(Collected data)
--------------------------------
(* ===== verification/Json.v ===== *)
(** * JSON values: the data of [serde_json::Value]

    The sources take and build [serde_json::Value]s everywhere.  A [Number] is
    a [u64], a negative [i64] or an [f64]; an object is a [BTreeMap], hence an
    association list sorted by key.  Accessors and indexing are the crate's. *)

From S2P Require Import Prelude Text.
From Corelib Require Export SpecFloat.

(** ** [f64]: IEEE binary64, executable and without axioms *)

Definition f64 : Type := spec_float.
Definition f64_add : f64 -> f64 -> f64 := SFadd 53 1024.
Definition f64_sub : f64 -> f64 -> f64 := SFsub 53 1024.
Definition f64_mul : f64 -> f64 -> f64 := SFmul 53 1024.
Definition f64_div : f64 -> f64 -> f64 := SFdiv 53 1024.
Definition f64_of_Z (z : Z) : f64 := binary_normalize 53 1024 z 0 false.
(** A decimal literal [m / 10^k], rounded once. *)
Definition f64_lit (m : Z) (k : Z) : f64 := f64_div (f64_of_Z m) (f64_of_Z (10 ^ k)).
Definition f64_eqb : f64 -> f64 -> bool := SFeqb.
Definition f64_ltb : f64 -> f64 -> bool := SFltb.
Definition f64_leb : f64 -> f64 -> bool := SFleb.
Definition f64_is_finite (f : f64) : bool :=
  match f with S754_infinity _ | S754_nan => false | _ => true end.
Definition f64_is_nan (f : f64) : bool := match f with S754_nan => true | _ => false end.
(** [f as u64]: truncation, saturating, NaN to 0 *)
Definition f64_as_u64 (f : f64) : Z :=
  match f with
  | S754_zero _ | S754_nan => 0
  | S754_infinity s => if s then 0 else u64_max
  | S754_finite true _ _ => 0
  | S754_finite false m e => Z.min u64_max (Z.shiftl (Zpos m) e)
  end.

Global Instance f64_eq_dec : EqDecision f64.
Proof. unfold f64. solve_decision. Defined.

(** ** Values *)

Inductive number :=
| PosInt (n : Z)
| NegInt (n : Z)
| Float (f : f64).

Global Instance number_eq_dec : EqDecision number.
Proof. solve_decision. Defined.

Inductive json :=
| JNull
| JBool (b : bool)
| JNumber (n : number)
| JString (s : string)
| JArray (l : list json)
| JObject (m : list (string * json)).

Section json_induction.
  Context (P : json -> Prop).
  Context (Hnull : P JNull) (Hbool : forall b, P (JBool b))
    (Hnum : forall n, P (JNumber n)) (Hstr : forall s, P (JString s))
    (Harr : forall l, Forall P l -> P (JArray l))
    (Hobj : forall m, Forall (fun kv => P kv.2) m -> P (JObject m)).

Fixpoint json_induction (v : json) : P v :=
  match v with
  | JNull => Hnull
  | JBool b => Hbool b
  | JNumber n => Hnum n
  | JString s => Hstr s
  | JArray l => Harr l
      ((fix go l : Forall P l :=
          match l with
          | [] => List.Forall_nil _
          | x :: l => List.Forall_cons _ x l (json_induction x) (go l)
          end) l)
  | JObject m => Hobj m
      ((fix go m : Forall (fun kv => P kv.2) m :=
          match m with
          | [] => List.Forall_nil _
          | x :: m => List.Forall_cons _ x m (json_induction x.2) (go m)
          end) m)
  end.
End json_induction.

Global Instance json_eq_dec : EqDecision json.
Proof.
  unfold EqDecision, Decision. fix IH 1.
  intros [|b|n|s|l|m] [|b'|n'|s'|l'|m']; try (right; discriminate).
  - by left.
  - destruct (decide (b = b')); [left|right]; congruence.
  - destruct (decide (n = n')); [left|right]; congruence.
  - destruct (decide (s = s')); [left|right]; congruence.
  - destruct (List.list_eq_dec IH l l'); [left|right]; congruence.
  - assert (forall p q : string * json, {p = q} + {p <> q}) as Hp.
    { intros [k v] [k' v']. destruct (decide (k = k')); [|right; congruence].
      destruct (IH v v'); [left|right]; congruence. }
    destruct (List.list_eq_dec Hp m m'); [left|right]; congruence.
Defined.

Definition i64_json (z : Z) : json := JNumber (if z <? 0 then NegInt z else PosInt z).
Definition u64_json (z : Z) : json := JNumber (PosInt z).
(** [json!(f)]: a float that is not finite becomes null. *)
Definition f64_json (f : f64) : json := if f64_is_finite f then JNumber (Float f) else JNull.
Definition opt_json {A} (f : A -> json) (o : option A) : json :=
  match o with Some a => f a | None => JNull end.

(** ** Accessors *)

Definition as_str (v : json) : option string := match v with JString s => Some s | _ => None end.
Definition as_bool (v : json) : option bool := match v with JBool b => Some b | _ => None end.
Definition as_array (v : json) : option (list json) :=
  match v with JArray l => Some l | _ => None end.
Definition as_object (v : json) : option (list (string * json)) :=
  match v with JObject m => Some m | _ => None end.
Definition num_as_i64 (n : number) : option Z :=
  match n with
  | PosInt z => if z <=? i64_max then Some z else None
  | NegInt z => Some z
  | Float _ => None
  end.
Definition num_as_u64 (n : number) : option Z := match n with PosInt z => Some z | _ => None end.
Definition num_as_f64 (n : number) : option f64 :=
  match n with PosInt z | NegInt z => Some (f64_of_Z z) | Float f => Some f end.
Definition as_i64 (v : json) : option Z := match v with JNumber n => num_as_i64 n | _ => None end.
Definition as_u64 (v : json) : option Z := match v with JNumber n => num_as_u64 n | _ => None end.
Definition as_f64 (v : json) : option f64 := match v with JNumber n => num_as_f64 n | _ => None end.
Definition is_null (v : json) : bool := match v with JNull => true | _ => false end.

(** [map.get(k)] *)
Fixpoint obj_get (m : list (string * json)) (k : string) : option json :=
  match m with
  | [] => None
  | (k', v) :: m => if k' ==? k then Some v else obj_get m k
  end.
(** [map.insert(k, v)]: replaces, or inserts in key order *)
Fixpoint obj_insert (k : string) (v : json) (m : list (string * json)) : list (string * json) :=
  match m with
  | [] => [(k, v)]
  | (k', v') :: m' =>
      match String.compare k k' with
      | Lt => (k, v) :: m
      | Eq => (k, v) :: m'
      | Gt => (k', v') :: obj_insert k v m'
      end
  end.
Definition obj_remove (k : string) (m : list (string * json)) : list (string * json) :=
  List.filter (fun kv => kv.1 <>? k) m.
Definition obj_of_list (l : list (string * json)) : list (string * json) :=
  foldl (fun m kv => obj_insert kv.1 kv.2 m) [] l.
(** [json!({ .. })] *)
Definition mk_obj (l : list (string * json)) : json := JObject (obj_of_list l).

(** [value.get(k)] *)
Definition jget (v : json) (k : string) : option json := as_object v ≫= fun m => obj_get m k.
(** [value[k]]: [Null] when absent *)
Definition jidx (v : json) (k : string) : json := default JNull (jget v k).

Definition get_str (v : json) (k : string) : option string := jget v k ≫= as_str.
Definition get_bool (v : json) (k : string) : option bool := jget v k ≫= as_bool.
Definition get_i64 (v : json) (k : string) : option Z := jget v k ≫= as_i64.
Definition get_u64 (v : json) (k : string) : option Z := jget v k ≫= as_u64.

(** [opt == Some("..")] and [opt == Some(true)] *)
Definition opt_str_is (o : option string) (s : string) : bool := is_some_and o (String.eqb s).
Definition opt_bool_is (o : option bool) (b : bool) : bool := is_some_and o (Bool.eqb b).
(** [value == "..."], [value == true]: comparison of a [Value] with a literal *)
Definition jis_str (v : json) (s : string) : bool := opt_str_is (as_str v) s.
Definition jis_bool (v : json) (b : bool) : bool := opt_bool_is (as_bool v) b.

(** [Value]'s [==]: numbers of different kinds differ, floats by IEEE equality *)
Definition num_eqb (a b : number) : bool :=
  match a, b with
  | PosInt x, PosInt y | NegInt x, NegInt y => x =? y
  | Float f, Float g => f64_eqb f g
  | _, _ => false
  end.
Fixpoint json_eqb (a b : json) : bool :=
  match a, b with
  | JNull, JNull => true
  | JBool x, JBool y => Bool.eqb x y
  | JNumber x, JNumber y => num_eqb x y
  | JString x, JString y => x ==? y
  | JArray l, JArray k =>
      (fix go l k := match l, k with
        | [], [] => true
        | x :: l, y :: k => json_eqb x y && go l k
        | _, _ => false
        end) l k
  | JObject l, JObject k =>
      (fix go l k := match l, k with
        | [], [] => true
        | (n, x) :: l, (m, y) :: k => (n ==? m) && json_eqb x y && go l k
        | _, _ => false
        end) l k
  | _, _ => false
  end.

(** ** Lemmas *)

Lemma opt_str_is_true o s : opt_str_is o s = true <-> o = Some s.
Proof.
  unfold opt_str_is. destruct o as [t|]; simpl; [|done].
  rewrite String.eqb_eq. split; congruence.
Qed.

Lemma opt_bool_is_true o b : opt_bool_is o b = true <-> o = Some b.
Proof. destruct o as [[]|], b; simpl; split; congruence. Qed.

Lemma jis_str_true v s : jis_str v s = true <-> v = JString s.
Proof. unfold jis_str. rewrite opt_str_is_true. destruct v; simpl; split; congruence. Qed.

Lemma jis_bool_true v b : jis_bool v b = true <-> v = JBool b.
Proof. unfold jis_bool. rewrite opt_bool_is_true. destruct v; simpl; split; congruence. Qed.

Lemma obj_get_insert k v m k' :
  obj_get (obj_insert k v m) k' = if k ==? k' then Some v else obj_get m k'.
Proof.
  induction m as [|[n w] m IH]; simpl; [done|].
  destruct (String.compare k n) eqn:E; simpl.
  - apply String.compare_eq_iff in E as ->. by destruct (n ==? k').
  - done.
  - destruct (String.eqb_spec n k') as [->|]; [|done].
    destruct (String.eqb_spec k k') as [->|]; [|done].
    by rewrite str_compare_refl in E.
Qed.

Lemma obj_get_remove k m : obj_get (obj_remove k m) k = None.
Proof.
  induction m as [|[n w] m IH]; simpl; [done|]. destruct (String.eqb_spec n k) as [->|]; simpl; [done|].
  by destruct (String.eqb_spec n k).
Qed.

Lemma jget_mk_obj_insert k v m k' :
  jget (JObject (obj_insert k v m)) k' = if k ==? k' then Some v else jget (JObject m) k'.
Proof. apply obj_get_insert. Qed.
--------------------------------
→ **Directions for this task**:
Filter the entries above down to the lines that contain the word "false".

→ **Result of this task**:
Definition f64_of_Z (z : Z) : f64 := binary_normalize 53 1024 z 0 false.
  match f with S754_infinity _ | S754_nan => false | _ => true end.
Definition f64_is_nan (f : f64) : bool := match f with S754_nan => true | _ => false end.
  | S754_finite false m e => Z.min u64_max (Z.shiftl (Zpos m) e)
Definition is_null (v : json) : bool := match v with JNull => true | _ => false end.
  | _, _ => false
        | _, _ => false
        | _, _ => false
  | _, _ => false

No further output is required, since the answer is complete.